--- EXTRACTED MATERIAL Enclosed Below ---

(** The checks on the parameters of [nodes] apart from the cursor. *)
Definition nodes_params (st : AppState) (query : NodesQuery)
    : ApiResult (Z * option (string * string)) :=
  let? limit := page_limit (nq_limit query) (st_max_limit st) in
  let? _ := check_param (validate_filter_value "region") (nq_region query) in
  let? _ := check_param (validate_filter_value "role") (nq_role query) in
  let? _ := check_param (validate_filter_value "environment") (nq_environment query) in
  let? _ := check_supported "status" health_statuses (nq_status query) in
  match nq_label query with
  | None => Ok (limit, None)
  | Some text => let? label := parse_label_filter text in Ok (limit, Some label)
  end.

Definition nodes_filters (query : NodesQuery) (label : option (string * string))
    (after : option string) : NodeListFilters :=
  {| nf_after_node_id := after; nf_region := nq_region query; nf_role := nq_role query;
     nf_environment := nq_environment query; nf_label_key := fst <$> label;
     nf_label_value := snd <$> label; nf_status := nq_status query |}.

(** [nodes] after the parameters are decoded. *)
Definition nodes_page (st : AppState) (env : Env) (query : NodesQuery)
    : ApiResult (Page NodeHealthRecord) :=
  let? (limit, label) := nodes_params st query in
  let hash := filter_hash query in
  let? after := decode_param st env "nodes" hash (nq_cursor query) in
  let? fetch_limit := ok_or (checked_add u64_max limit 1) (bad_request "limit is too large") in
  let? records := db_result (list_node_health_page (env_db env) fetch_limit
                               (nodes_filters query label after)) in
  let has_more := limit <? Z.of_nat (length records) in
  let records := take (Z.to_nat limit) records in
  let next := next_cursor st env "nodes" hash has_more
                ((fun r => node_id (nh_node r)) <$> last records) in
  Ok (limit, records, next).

--- End of Enclosed EXTRACTED MATERIAL ---
--- EXTRACTED MATERIAL Enclosed Below ---

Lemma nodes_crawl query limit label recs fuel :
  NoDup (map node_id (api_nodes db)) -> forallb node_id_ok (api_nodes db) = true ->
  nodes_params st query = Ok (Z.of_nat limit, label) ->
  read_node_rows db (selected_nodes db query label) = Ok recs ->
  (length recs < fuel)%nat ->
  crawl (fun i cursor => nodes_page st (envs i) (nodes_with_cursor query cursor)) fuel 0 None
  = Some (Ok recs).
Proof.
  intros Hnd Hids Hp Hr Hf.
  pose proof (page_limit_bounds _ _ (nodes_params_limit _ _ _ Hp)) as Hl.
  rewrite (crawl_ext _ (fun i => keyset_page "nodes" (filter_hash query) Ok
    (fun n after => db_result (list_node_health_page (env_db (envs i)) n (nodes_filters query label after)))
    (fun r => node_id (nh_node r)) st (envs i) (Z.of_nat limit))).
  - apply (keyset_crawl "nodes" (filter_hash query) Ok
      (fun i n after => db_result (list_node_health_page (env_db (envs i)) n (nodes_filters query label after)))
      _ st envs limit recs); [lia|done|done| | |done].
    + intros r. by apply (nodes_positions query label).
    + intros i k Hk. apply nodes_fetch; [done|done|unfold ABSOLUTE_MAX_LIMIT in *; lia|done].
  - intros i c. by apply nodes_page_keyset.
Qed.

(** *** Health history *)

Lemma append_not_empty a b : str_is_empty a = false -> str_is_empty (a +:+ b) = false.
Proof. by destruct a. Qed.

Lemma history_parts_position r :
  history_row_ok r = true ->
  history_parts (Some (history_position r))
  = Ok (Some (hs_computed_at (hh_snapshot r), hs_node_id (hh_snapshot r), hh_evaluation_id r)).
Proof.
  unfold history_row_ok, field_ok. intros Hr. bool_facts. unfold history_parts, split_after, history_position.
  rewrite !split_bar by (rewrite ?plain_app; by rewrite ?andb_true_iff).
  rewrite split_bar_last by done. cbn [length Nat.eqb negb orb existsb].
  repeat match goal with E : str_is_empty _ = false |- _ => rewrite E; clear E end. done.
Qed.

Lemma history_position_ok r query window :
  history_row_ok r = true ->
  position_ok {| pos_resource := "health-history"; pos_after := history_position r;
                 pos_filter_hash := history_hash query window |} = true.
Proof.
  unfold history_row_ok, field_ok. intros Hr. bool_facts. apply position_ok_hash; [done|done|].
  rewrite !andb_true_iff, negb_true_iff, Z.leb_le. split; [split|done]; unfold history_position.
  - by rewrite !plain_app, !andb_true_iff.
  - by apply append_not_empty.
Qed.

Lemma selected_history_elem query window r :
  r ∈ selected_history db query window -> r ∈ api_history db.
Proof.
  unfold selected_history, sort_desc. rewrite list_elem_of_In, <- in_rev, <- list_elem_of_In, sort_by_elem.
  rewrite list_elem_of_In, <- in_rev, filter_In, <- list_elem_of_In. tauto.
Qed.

--- End of Enclosed EXTRACTED MATERIAL ---

Beginning with the line that has "in *; lia|done]." and ending with the line that has "rewrite !split_bar by", set down the lines above exactly and include no others.

- **EXPECTED ANSWER**:
    + intros i k Hk. apply nodes_fetch; [done|done|unfold ABSOLUTE_MAX_LIMIT in *; lia|done].
  - intros i c. by apply nodes_page_keyset.
Qed.

(** *** Health history *)

Lemma append_not_empty a b : str_is_empty a = false -> str_is_empty (a +:+ b) = false.
Proof. by destruct a. Qed.

Lemma history_parts_position r :
  history_row_ok r = true ->
  history_parts (Some (history_position r))
  = Ok (Some (hs_computed_at (hh_snapshot r), hs_node_id (hh_snapshot r), hh_evaluation_id r)).
Proof.
  unfold history_row_ok, field_ok. intros Hr. bool_facts. unfold history_parts, split_after, history_position.
  rewrite !split_bar by (rewrite ?plain_app; by rewrite ?andb_true_iff).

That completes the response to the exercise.